Investigation of the Actual Causes of Hip Joint Implant Loosening Classified as Aseptic – Analysis of Microbiological Culture Results and Levels of Inflammatory Markers
Dagmara Strzelec-Nowak, Maria Kozioł-Montewka, Justyna Niedźwiadek, Agnieszka Bogut, Jan Blacha, Tomasz Mazurkiewicz Pol J Microbiol 2015; 64 (2): ICID: 1160943 Article type: Original article IC™ Value: 10.00
Abstract provided by Publisher
Loosening of the hip joint prosthesis is considered as one of the most significant postoperative complications in recent years.
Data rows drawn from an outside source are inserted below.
(* ===== verification/MachPortNamesInv.v ===== *)
(** * What the lists of names contain

    Walking the table and the tree of a space visits every right of the space
    once.  Hence [mach_port_names] returns an exact snapshot of the rights and
    never writes beyond its arrays, and [mach_port_get_set_status] returns the
    names of the members of the port set. *)

From stdpp Require Import prelude list gmap.
From S2P Require Import Prelude MachPort IpcSplay IpcTypes IpcHash IpcTable IpcEntry IpcInv IpcGrow IpcAlloc IpcAllocName IpcUpdate.
From S2P Require Import IpcPort IpcDnreq IpcPortRights IpcPset IpcPsetInv IpcDestroy IpcRight IpcRightEq IpcRightInv IpcRightDealloc.
From S2P Require Import IpcRightCopy IpcObject IpcObjectInv IpcObjectAlloc MachPortCall MachPortCallInv MachPortNames.

Section walk.
Context {IW : iworld}.

(** ** The walk *)

Definition table_at (sp : istate) (i : Z) : option (Z * ipc_entry) :=
  e ← tget (st_table sp) i;
  if IE_BITS_TYPE (ie_bits e) =? 0 then None else Some (MACH_PORT_MAKEB i (ie_bits e), e).
Definition tree_at (sp : istate) (x : Z * Z) : option (Z * ipc_entry) :=
  (λ t, (x.1, ite_entry t)) <$> st_ites sp !! x.2.

Definition walk (sp : istate) : list (Z * ipc_entry) :=
  omap (table_at sp) (seqZ 0 (tsize (st_table sp))) ++ omap (tree_at sp) (tree_elems sp).

Lemma NoDup_omap_fst {A B} (f : A → option (Z * B)) l :
  NoDup l → (∀ x y n a b, x ∈ l → y ∈ l → f x = Some (n, a) → f y = Some (n, b) → x = y) → NoDup (omap f l).*1.
Proof.
  induction 1 as [|x l Hx Hl IH]; intros Hf; [constructor|]. simpl. destruct (f x) as [[n a]|] eqn:Hfx; simpl.
  2: { apply IH. intros y z m b c Hy Hz. apply Hf; by right. }
  constructor; [|apply IH; intros y z m b c Hy Hz; apply Hf; by right].
  intros ([m b] & Heq & (y & Hy & Hfy)%list_elem_of_omap)%list_elem_of_fmap. simpl in Heq. subst m.
  apply Hx. rewrite (Hf x y n a b); [done|by left|by right|done|done].
Qed.

Lemma table_at_Some sp i n e :
  space_wf ∅ sp → i ∈ seqZ 0 (tsize (st_table sp)) → table_at sp i = Some (n, e) →
  denotes ∅ sp n (EP_table i) ∧ eget sp (EP_table i) = Some e.
Proof.
  intros Hw Hi%elem_of_seqZ (e' & He & Hat)%bind_Some.
  destruct (Z.eqb_spec (IE_BITS_TYPE (ie_bits e')) 0) as [|Ht]; [done|]. injection Hat as <- <-.
  pose proof (bits_at_get _ _ _ He) as Hb. split; [|done]. split.
  - assert (i ≠ 0); [|lia]. intros ->. apply Ht. rewrite Hb. apply (tw_zero_type _ _ (sw_table _ _ Hw)).
  - unfold name_at, type_at. rewrite <-Hb. split; [done|by left].
Qed.

Lemma tree_at_Some sp x n e :
  tree_at sp x = Some (n, e) → x ∈ tree_elems sp → denotes ∅ sp n (EP_tree x.2) ∧ eget sp (EP_tree x.2) = Some e.
Proof.
  destruct x as [m p]. intros (t & Ht & [= -> ->])%fmap_Some Hx. split; [done|]. simpl in *. by rewrite Ht.
Qed.

Lemma walk_elem sp n e :
  space_wf ∅ sp → (n, e) ∈ walk sp ↔ ∃ ep, denotes ∅ sp n ep ∧ eget sp ep = Some e.
Proof.
  intros Hw. unfold walk. rewrite elem_of_app, !list_elem_of_omap. split.
  - intros [(i & Hi & Hat)|(x & Hx & Hat)]; eexists; [by apply table_at_Some|by apply tree_at_Some].
  - intros ([i|p] & Hd & He); simpl in Hd, He.
    + left. destruct Hd as (Hi & Hn & [Ht|?]); [|set_solver]. exists i. split; [apply elem_of_seqZ; lia|].
      unfold table_at. rewrite He. simpl. pose proof (bits_at_get _ _ _ He) as Hb. unfold type_at, name_at in *.
      rewrite Hb, (proj2 (Z.eqb_neq _ _) Ht). by rewrite Hn.
    + right. exists (n, p). split; [done|]. unfold tree_at. simpl. destruct (st_ites sp !! p); [|done].
      simpl in *. by injection He as ->.
Qed.

Lemma walk_NoDup sp : space_wf ∅ sp → NoDup (walk sp).*1.
Proof.
  intros Hw. unfold walk. rewrite fmap_app. apply NoDup_app. split_and!.
  - apply NoDup_omap_fst; [apply NoDup_seqZ|]. intros i j n a b Hi Hj Ha Hb.
    destruct (table_at_Some sp i n a) as [Hd _]; [done..|]. destruct (table_at_Some sp j n b) as [Hd' _]; [done..|].
    pose proof (denotes_unique _ _ _ _ _ Hw Hd Hd') as [= <-]. done.
  - intros n ([m e] & Heq & (i & Hi & Hat)%list_elem_of_omap)%list_elem_of_fmap. simpl in Heq. subst m.
    intros ([m e'] & Heq & (x & Hx & Hat')%list_elem_of_omap)%list_elem_of_fmap. simpl in Heq. subst m.
    destruct (table_at_Some sp i n e) as [Hd _]; [done..|]. destruct (tree_at_Some sp x n e') as [Hd' _]; [done..|].
    by pose proof (denotes_unique _ _ _ _ _ Hw Hd Hd').
  - apply NoDup_omap_fst; [by eapply NoDup_fmap_1, (tree_elems_NoDup ∅)|]. intros [m p] [m' p'] n a b Hx Hy Ha Hb.
    apply fmap_Some in Ha as (t & _ & [= -> _]). apply fmap_Some in Hb as (t' & _ & [= -> _]).
    f_equal. by eapply (tree_elem_unique ∅).
Qed.

(** The rights of the space. *)
Lemma walk_rights sp caps :
  spaced ∅ sp caps → prod_map id entry_right <$> walk sp ≡ₚ map_to_list caps.
Proof.
  intros Hs. pose proof (sd_wf _ _ _ Hs) as Hw. apply NoDup_Permutation.
  - apply (NoDup_fmap_1 fst). rewrite <-list_fmap_compose. apply (walk_NoDup sp Hw).
  - apply NoDup_map_to_list.
  - intros [n r]. rewrite elem_of_map_to_list, list_elem_of_fmap. split.
    + intros ([m e] & [= -> ->] & (ep & Hd & He)%walk_elem); [|done]. 
      apply (spaced_entry _ _ _ _ _ _ Hs Hd (not_elem_of_empty m) He).
    + intros Hn. destruct (sd_dom _ _ _ Hs n) as [Hu Hni]; [by rewrite Hn|].
      rewrite <-(sd_view _ _ _ Hs n Hu Hni) in Hn. apply fmap_Some in Hn as (c & Hc & ->).
      destruct (view_entry _ _ _ Hw Hu Hc) as (ep & e & Hd & He & <- & _). exists (n, e).
      split; [unfold prod_map; simpl; by rewrite cap_right_of|]. apply walk_elem; [done|by exists ep].
Qed.

Lemma walk_length sp : space_wf ∅ sp →
  (Z.of_nat (length (walk sp)) ≤ is_table_size (st_space sp) + is_tree_total (st_space sp)).
Proof.
  intros Hw. rewrite (sw_size _ _ Hw), (sw_total _ _ Hw). unfold walk. rewrite length_app.
  assert (∀ A B (f : A → option B) l, (length (omap f l) ≤ length l)%nat) as Hom.
  { intros A B f l. unfold omap. induction l as [|x l IH]; simpl; [done|]. destruct (f x); simpl; lia. }
  pose proof (Hom _ _ (table_at sp) (seqZ 0 (tsize (st_table sp)))) as H1. rewrite length_seqZ in H1.
  pose proof (Hom _ _ (tree_at sp) (tree_elems sp)). unfold tsize in *. lia.
Qed.

(** ** The loops are folds over the walk *)

Section run.
Context {A : Type} (h : A → ipc_entry → Z → outcome A).

Definition visit (x : A) (ne : Z * ipc_entry) : outcome A := h x ne.2 ne.1.

Definition walk_table (sp : istate) (x : A) (index : Z) : outcome A :=
  e ← eread sp (EP_table index);
  if negb (IE_BITS_TYPE (ie_bits e) =? MACH_PORT_TYPE_NONE) then h x e (MACH_PORT_MAKEB index (ie_bits e)) else Ok x.

Definition walk_tree (sp : istate) (x : A) (name tentry : Z) : outcome (A * bool) :=
  e ← eread sp (EP_tree tentry);
  kassert (negb (IE_BITS_TYPE (ie_bits e) =? MACH_PORT_TYPE_NONE));;
  x ← h x e name;
  Ok (x, false).

Lemma walk_table_fold sp x l :
  (∀ i, i ∈ l → is_Some (tget (st_table sp) i)) →
  ofold (walk_table sp) x l = ofold visit x (omap (table_at sp) l).
Proof.
  revert x. induction l as [|i l IH]; intros x Hl; [done|].
  assert (∀ y, ofold (walk_table sp) y l = ofold visit y (omap (table_at sp) l)) as IH'.
  { intros y. apply IH. intros j Hj. apply Hl. by right. }
  destruct (Hl i) as [e He]; [by left|].
  change (omap (table_at sp) (i :: l)) with (match table_at sp i with Some y => y :: omap (table_at sp) l | None => omap (table_at sp) l end).
  assert (walk_table sp x i = match table_at sp i with Some y => visit x y | None => Ok x end) as Hx.
  { unfold walk_table, eread, table_at. change (eget sp (EP_table i)) with (tget (st_table sp) i). rewrite He. simpl.
    change MACH_PORT_TYPE_NONE with 0. by destruct (IE_BITS_TYPE (ie_bits e) =? 0). }
  cbn [ofold]. rewrite Hx. destruct (table_at sp i) as [y|]; cbn [ofold]; [|ostep; apply IH'].
  destruct (visit x y); ostep; [apply IH'|done].
Qed.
The laboratory diagnostic procedure used to differentiate periprosthetic infection from aseptic loosening is very difficult because of the biofilm which microorganisms form on the implant surface. The purpose of this research was to evaluate the level of concordance between clinical classification of implant loosening among 50 patients subjected to reimplantation procedure and laboratory investigation of PJI including microbiological culture results and the levels of inflammatory markers assessed in the patients’ synovial fluid samples, serum, and full blood. The synovial fluid was collected for leukocyte count, differential cell count, and culture on standard media. The levels of systemic inflammation markers such as the ESR and CRP concentration were determined in serum and full blood. Tissue samples were collected for microbiological studies. Components from endoprostheses were exposed to ultrasound in a process called sonication. Among the parameters measured in serum and full blood the levels of ESR and CRP were higher in the septic group of patients. Cytologic analysis of synovial fluid was in correlation with microbiologic identification. The most frequent isolated bacteria was Staphylococcus epidermidis. Culture results from materials such as synovial fluid, sonicate and tissues are crucial to establish the infectious aetiology of the loosening. Microscopic analysis of synovial fluid represents a simple, rapid and accurate method for differentiating PJI from aseptic failure. Sonication increases detection of the infectious process, and culture results are in correlation with the cytologic analysis of synovial fluid.